• Assigned task
Copy each line of the records that includes "itself".

Saved entries

= = = = = = =

(** * Single-shot V4L2 capture (capture-final.c) and UART/PWM bridge
    (serial_pwm.c): a shallow embedding and its verified properties.

  The two C programs are embedded as Rocq functions.  Memory buffers are
  lists of bytes accessed by index with the bounds written out (an access
  outside a buffer is C undefined behaviour), [int] arithmetic is carried
  out in [Z] with signed overflow reported as undefined behaviour, and
  [double] arithmetic is IEEE 754 binary64 (the kernel's primitive floats).
  System calls take their results from a scripted environment and leave an
  event in a trace, so that the order and number of device operations can
  be stated and proved. *)

From Stdlib Require Import ZArith List String Ascii Bool Lia DecimalString.
From Stdlib.Strings Require Import Byte.
From Stdlib Require Import PrimFloat FloatOps SpecFloat Uint63.
From stdpp Require Import base list gmap strings.

Set Warnings "-inexact-float".
Open Scope Z_scope.

(** ** C-level preliminaries shared by both programs *)

Module C.

(** Result of running a piece of C code: a value, undefined behaviour, or
    the model's loop budget exhausted (shown never to happen). *)
Inductive res (A : Type) : Type :=
| Ok (a : A)
| Undefined
| OutOfFuel.
Arguments Ok {A} a.
Arguments Undefined {A}.
Arguments OutOfFuel {A}.

Definition bind {A B : Type} (m : res A) (k : A -> res B) : res B :=
  match m with
  | Ok a => k a
  | Undefined => Undefined
  | OutOfFuel => OutOfFuel
  end.

Declare Scope cres_scope.
Delimit Scope cres_scope with cres.
Notation "'let*' x ':=' m 'in' k" := (bind m (fun x => k))
  (at level 10, x name, m at level 100, k at level 200,
   format "'[v' 'let*'  x  ':='  m  'in' '/' k ']'") : cres_scope.

Definition INT_MIN : Z := - 2 ^ 31.
Definition INT_MAX : Z := 2 ^ 31 - 1.

Definition in_int (z : Z) : bool := (INT_MIN <=? z) && (z <=? INT_MAX).

(** Signed [int] arithmetic: overflow is undefined behaviour. *)
Definition int_of (z : Z) : res Z := if in_int z then Ok z else Undefined.
Definition int_add (a b : Z) : res Z := int_of (a + b).
Definition int_mul (a b : Z) : res Z := int_of (a * b).

(** [uint8_t] cells. *)
Definition u8 (b : byte) : Z := Z.of_N (Byte.to_N b).

(** The cast [(uint8_t)v]: reduction modulo 256. *)
Definition uint8_of_int (v : Z) : byte :=
  match Byte.of_N (Z.to_N (v mod 256)) with
  | Some b => b
  | None => x00
  end.

(** [m[i]] read from a [uint8_t] buffer and promoted to [int]. *)
Definition load (m : list byte) (i : Z) : res Z :=
  if i <? 0 then Undefined
  else match m !! Z.to_nat i with
       | Some b => Ok (u8 b)
       | None => Undefined
       end.
#[export] Instance exact_ordered : OrderedArith Qc.
Proof.
  refine {| good := fun x => (0 <= x)%Qc; cost_ok := fun c => (0 < c)%Qc |}.
  - unfold zero. rewrite exact_of_int_0. apply Qcle_refl.
  - intros c. apply Qclt_le_weak.
  - intros c Hc. apply exact_fltb_true. unfold zero.
    by rewrite exact_of_int_0.
  - intros n c Hn Hc. change (fmul (of_int n) c) with (of_int n * c)%Qc.
    apply exact_mult_nonneg; [by apply exact_of_int_nonneg |].
    by apply Qclt_le_weak.
  - intros x y Hx Hy. change (fadd x y) with (x + y)%Qc.
    replace 0%Qc with (0 + 0)%Qc by ring. by apply Qcplus_le_compat.
  - intros d Hd.
    change (fdiv (of_int (d * d)%Z) (of_int variance))
      with (of_int (d * d)%Z * / of_int variance)%Qc.
    apply exact_mult_nonneg; [apply exact_of_int_nonneg; nia |].
    apply exact_inv_variance_nonneg.
  - intros x y _ _. change (feqb x y) with (Qc_eq_bool x y).
    split; [apply Qc_eq_bool_correct |].
    intros ->. unfold Qc_eq_bool.
    destruct (Qcanon.Qc_eq_dec y y); [done | congruence].
  - intros x y _ _ Hlt. apply exact_fltb_true in Hlt.
    apply exact_fltb_false. by apply Qclt_le_weak.
  - intros x y z _ _ _. unfold fle. rewrite !exact_fltb_false.
    apply Qcle_trans.
  - intros x y _ _. unfold fle. rewrite !exact_fltb_false.
    intros. by apply Qcle_antisym.
  - intros c _. unfold zero. rewrite exact_of_int_0.
    change (fmul 0%Qc c) with (0 * c)%Qc. ring.
  - unfold zero. rewrite exact_of_int_0. change (0 + 0 = 0)%Qc. ring.
  - unfold zero. rewrite exact_of_int_0.
    change (0 * / of_int variance = 0)%Qc. ring.
  - intros x c Hx Hc. apply exact_fltb_true. unfold zero.
    rewrite exact_of_int_0. change (fadd x c) with (x + c)%Qc.
    by apply exact_plus_pos.
Defined.

#[export] Instance exact_monotone : MonotoneArith Qc.
Proof.
  split.
  - intros x x' y y' _ _ _ _. unfold fle. rewrite !exact_fltb_false.
    apply Qcplus_le_compat.
  - intros n c c' Hn _ _. unfold fle. rewrite !exact_fltb_false. intros Hle.
    change (of_int n * c <= of_int n * c')%Qc.
    rewrite !(Qcmult_comm (of_int n)).
    apply Qcmult_le_compat_r; [done | by apply exact_of_int_nonneg].
Qed.

#[export] Instance exact_exact : ExactArith Qc.
Proof.
  split. intros n c _ _. rewrite exact_of_int_succ.
  change (((of_int n + 1) * c)%Qc = (of_int n * c + c)%Qc). ring.
Qed.

(** ** The fallback branch *)

(** C8. For 8-bit rows and a positive finite occlusion cost, the minimum
    of every interior cell is one of its three candidates and compares
    equal to it, the cell receives one of the tags MATCH, SKIP_LEFT,
    SKIP_RIGHT, and the branch that prints "Error matching minimum" is
    never taken. *)
Theorem error_branch_unreachable {F : Type} `{OrderedArith F}
    (N : nat) (L R : list Z) (c : F) :
  cost_ok c -> uint8s L -> uint8s R ->
  let st := buildMatrices N L R c in
  printed st = [] /\
  forall i j, 1 <= i <= N -> 1 <= j <= N ->
    let '(m1, m2, m3) := candidates L R c (costMatrix st) i j in
    let minimum := min_of3 m1 m2 m3 in
    let tag := get2 0%Z (directionMatrix st) i j in
    (minimum = m1 \/ minimum = m2 \/ minimum = m3) /\
    (feqb minimum m3 = true \/ feqb minimum m1 = true \/
     feqb minimum m2 = true) /\
    (tag = MATCH \/ tag = SKIP_LEFT \/ tag = SKIP_RIGHT).
Proof.
  intros Hc HL HR st. split.
  - destruct (printed st) as [| [a b] l] eqn:E; [done |].
    assert (Hin : ErrorMatchingMinimum a b ∈ printed st)
      by (rewrite E; apply elem_of_cons; by left).
    apply printed_iff in Hin as (Ha & Hb & Hnone).
    pose proof (good_candidates N L R c Hc HL HR a b Ha Hb) as Hg.
    destruct (candidates _ _ _ _ _ _) as [[m1 m2] m3].
    destruct Hg as (G1 & G2 & G3). by apply tagOf_good in Hnone.
  - intros i j Hi Hj.
    pose proof (good_candidates N L R c Hc HL HR i j Hi Hj) as Hg.
    pose proof (buildMatrices_valid_tags N L R c i j Hi Hj) as Hv.
    fold st in Hg, Hv.
    destruct (candidates _ _ _ _ _ _) as [[m1 m2] m3].
    destruct Hg as (G1 & G2 & G3). cbv zeta.
    split; [apply min_of3_cases |]. split; [| exact Hv].
    destruct (min_of3_cases m1 m2 m3) as [-> | [-> | ->]];
      rewrite feqb_refl by done; auto.
Qed.

Lemma error_branch_unreachable_witness :
  let L := [10; 10]%Z in
  let R := [10; 50]%Z in
  let st := buildMatrices 2 L R (b64 5) in
  printed st = [] /\
  forall i j, 1 <= i <= 2 -> 1 <= j <= 2 ->
    let '(m1, m2, m3) := candidates L R (b64 5) (costMatrix st) i j in
    let minimum := min_of3 m1 m2 m3 in
    let tag := get2 0%Z (directionMatrix st) i j in
    (minimum = m1 \/ minimum = m2 \/ minimum = m3) /\
    (feqb minimum m3 = true \/ feqb minimum m1 = true \/
     feqb minimum m2 = true) /\
    (tag = MATCH \/ tag = SKIP_LEFT \/ tag = SKIP_RIGHT).
Proof.
  apply (error_branch_unreachable 2 [10; 10]%Z [10; 50]%Z (b64 5)).
  - vm_compute. split; [discriminate | reflexivity].
  - repeat constructor; lia.
  - repeat constructor; lia.
Defined.
(** * OpenQL crossbar example: the calls the script makes on the compiler library

    Embedding of [src/ql/arch/crossbar/example.py].  The script is a
    straight-line sequence of calls into two modules it imports: [os]
    (only [os.path.dirname] and [os.path.join]) and [openql] (bound to [ql]).
    Neither module is part of the repository, so both are parameters of the
    development: the path functions are arbitrary pure, possibly raising,
    functions on strings, and the compiler library is an arbitrary
    transition function on an opaque world.  What is verified is what the
    script itself decides: which calls are made, with which arguments, in
    which order, and what happens when one of them raises.

    [example] is the body of the script, lines 5 to 34, in a process where
    the two imports have returned and [__file__] is defined; [main] is the
    whole file on a host where an import may raise and [__file__] may be
    missing. *)

From Stdlib Require Import List String Ascii ZArith Bool Lia Sorted.
Import ListNotations.
Open Scope string_scope.
Open Scope Z_scope.

(** ** Python values that cross the boundary of the script *)

(** An exception object: the class name and its message. *)
Record exn := PyExc { exc_type : string; exc_msg : string }.

(** An instance of a library class.  Instantiating a class always yields a
    fresh object; objects are numbered in the order the process creates
    them. *)
Record obj := Obj { obj_id : nat }.

(** What a library function hands back; the script keeps none of these. *)
Inductive value :=
| VNone
| VStr (s : string).

(** Something a call makes visible outside the process. *)
Inductive output :=
| Stdout (line : string)
| FileWrite (path content : string).

(** ** The part of the openql API the file refers to *)

Module ql.

(** One call on the library.  For the three classes the last argument is
    the object under construction ([self]); for the methods the first
    argument is the receiver. *)
Inductive call :=
| set_option (key val : string)
| Platform (name config_file : string) (self : obj)
| Program (name : string) (platform : obj) (nqubits ncreg : Z) (self : obj)
| Kernel (name : string) (platform : obj) (nqubits ncreg : Z) (self : obj)
| gate (kernel : obj) (name : string) (qubits : list Z)
| add_kernel (program kernel : obj)
| compile (program : obj)
| qasm (program : obj).

(** The library itself: given a call and the current world it yields the
    next world, what became observable during the call, and either the
    exception the call raised or its return value. *)
Definition library (W : Type) : Type :=
  call -> W -> W * list output * (exn + value).

End ql.

(** ** What a run leaves behind *)

Inductive event :=
| Called (c : ql.call) (outs : list output) (r : exn + value)
| Printed (line : string).

Section Runtime.

Context {W : Type}.

(** The process the script runs in.  [__file__] is the module global of
    that name, [cwd] the working directory, [openql] the imported library
    and [world] the state of everything outside the script at start. *)
Record process := {
  __file__ : string;
  cwd : string;
  openql : ql.library W;
  world : W
}.

Record state := {
  st_world : W;
  st_next : nat;
  st_trace : list event
}.

Definition initial (p : process) : state :=
  {| st_world := world p; st_next := 0%nat; st_trace := [] |}.

(** Statements read the process, thread the state and may raise. *)
Definition M (A : Type) : Type := process -> state -> state * (exn + A).

Definition ret {A} (a : A) : M A := fun _ st => (st, inr a).

Definition bind {A B} (m : M A) (k : A -> M B) : M B :=
  fun p st =>
    match m p st with
    | (st', inl e) => (st', inl e)
    | (st', inr a) => k a p st'
    end.

Definition raise {A} (e : exn) : M A := fun _ st => (st, inl e).

(** The result of a pure function that may raise. *)
Definition lift {A} (r : exn + A) : M A := fun _ st => (st, r).

(** [f(args)] on the library: the library moves the world, the event is
    recorded, and an exception raised by the library is raised here. *)
Definition call (c : ql.call) : M value :=
  fun p st =>
    match openql p c (st_world st) with
    | (w', outs, r) =>
        ({| st_world := w';
            st_next := st_next st;
            st_trace := (st_trace st ++ [Called c outs r])%list |}, r)
    end.

(** [C(args)]: a fresh object is allocated and the class's constructor is
    run on it; the object is the value of the expression only if the
    constructor returns. *)
Definition new (ctor : obj -> ql.call) : M obj :=
  fun p st =>
    let self := Obj (st_next st) in
    match openql p (ctor self) (st_world st) with
    | (w', outs, r) =>
        ({| st_world := w';
            st_next := S (st_next st);
            st_trace := (st_trace st ++ [Called (ctor self) outs r])%list |},
         match r with
         | inl e => inl e
         | inr _ => inr self
         end)
    end.
(** ** More on [Eraser] *)

(** The destructor changes no address from mapped to unmapped or back,
    and every byte it changes it changes to zero. *)
Lemma Eraser_destroy_effect (e : Eraser) (m m' : memory) :
  Eraser_destroy e m = Some m' ->
  forall a, (m' a = None <-> m a = None) /\ (m' a = m a \/ m' a = Some x00).
Proof.
  intros Hrun a.
  destruct (Z_le_gt_dec 0 (size_ e)) as [Hsz|Hneg].
  - pose proof (Eraser_destroy_returns_mapped e m m' Hsz Hrun) as Hmap.
    destruct (Eraser_destroy_mapped e m Hmap) as (m0 & Hrun0 & Hin & Hout).
    assert (m0 = m') by congruence. subst m0.
    destruct (Z_le_gt_dec (buf_ e) a) as [Hge|Hlt];
      [destruct (Z_lt_ge_dec a (buf_ e + size_ e)) as [Hlt2|Hge2]|].
    + rewrite (Hin a) by lia. split; [|now right].
      split; [discriminate|]. intros Hnone. exfalso.
      apply (Hmap a); [lia | exact Hnone].
    + rewrite (Hout a) by lia. split; [reflexivity | now left].
    + rewrite (Hout a) by lia. split; [reflexivity | now left].
  - unfold Eraser_destroy, memset_s, memset in Hrun.
    replace (Z.to_nat (size_ e)) with 0%nat in Hrun by lia.
    cbn in Hrun. injection Hrun as <-. split; [reflexivity | now left].
Qed.

(** X11.  Whatever an [Eraser] is bound to, when its destructor returns
    it has not mapped or unmapped any address, and every byte of memory
    is either as it was or zero: nothing but zeros is ever written. *)
Theorem Eraser_writes_only_zeros (e : Eraser) (m m' : memory) (a : Z) :
  Eraser_destroy e m = Some m' ->
  (m' a = None <-> m a = None) /\ (m' a = m a \/ m' a = Some x00).
Proof.
  intros Hrun. exact (Eraser_destroy_effect e m m' Hrun a).
Qed.

Lemma Eraser_writes_only_zeros_witness :
  exists m',
    Eraser_destroy (Eraser_ptr 17 2) secret_memory = Some m' /\
    (m' 17 = None <-> secret_memory 17 = None) /\
    (m' 17 = secret_memory 17 \/ m' 17 = Some x00).
Proof.
  destruct (Eraser_destroy (Eraser_ptr 17 2) secret_memory) as [m'|] eqn:Hrun.
  - exists m'. split; [reflexivity|].
    exact (Eraser_writes_only_zeros (Eraser_ptr 17 2) secret_memory m' 17 Hrun).
  - vm_compute in Hrun. discriminate Hrun.
Defined.

Lemma region_mapped_after (e : Eraser) (m m' : memory) (p n : Z) :
  Eraser_destroy e m = Some m' ->
  (region_mapped m' p n <-> region_mapped m p n).
Proof.
  intros Hrun. unfold region_mapped. split; intros H a Ha Hnone.
  - apply (H a Ha). now apply (Eraser_destroy_effect e m m' Hrun a).
  - apply (H a Ha). now apply (Eraser_destroy_effect e m m' Hrun a).
Qed.

(** After both of two wipes have returned, a byte is zero when it lies
    in either region and untouched otherwise. *)
Lemma Eraser_destroy_twice (e1 e2 : Eraser) (m m1 m12 : memory) :
  0 <= size_ e1 -> 0 <= size_ e2 ->
  Eraser_destroy e1 m = Some m1 ->
  Eraser_destroy e2 m1 = Some m12 ->
  forall a,
    m12 a =
      if ((buf_ e1 <=? a) && (a <? buf_ e1 + size_ e1)) ||
         ((buf_ e2 <=? a) && (a <? buf_ e2 + size_ e2))
      then Some x00 else m a.
Proof.
  intros H1 H2 Hrun1 Hrun2 a.
  pose proof (Eraser_destroy_returns_mapped e1 m m1 H1 Hrun1) as Hmap1.
  pose proof (Eraser_destroy_returns_mapped e2 m1 m12 H2 Hrun2) as Hmap2.
  destruct (Eraser_destroy_mapped e1 m Hmap1) as (x & Hx & Hin1 & Hout1).
  assert (x = m1) by congruence. subst x.
  destruct (Eraser_destroy_mapped e2 m1 Hmap2) as (y & Hy & Hin2 & Hout2).
  assert (y = m12) by congruence. subst y.
  destruct (Z.leb_spec (buf_ e2) a); destruct (Z.ltb_spec a (buf_ e2 + size_ e2));
    destruct (Z.leb_spec (buf_ e1) a); destruct (Z.ltb_spec a (buf_ e1 + size_ e1));
    cbn;
    first [ rewrite (Hin2 a) by lia; reflexivity
          | rewrite (Hout2 a) by lia;
            first [ rewrite (Hin1 a) by lia; reflexivity
                  | rewrite (Hout1 a) by lia; reflexivity ] ].
Qed.
Lemma NoDup_map_combine {A B C : Type} (g : B -> C) (l : list A) (l' : list B) :
  NoDup (map g l') -> NoDup (map (fun ab => g (snd ab)) (combine l l')).
Proof.
  revert l. induction l' as [|b l' IH]; intros l Hnd.
  - destruct l; constructor.
  - destruct l as [|a l]; [constructor|].
    simpl in *. inversion Hnd as [|? ? Hnotin Hnd']; subst.
    constructor; [|auto].
    intros Hin. apply Hnotin. apply in_map_iff in Hin as ([a' b'] & Heq & Hin).
    simpl in Heq. rewrite <- Heq. apply in_map. eapply in_combine_r; eassumption.
Qed.

(** ** The pieces of the handler *)

Lemma validate_loop_spec (zipped : list (pyval * string)) (acc : list string) :
  validate_loop zipped acc =
  acc ++ map (fun vn => required (snd vn)) (filter (fun vn => is_missing (fst vn)) zipped).
Proof.
  revert acc. induction zipped as [|[value name] rest IH]; intros acc; simpl.
  - symmetry. apply app_nil_r.
  - rewrite IH. destruct (is_missing value); simpl; [|reflexivity].
    rewrite <- app_assoc. reflexivity.
Qed.

(** [validate_inputs] returns the "is required" messages of the missing
    slots, in the order of [input_names]. *)
Lemma validate_inputs_spec (inputs : list pyval) :
  validate_inputs inputs =
  map (fun vn => required (snd vn))
      (filter (fun vn => is_missing (fst vn)) (combine inputs input_names)).
Proof. unfold validate_inputs. apply validate_loop_spec. Qed.

Lemma validate_inputs_floats (vs : list spec_float) :
  validate_inputs (map PyFloat vs) = [].
Proof.
  rewrite validate_inputs_spec.
  generalize input_names. induction vs as [|v vs IH]; intros [|name names]; simpl; auto.
Qed.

= = = = = = =

• Exercise result
    script itself decides: which calls are made, with which arguments, in
(** The library itself: given a call and the current world it yields the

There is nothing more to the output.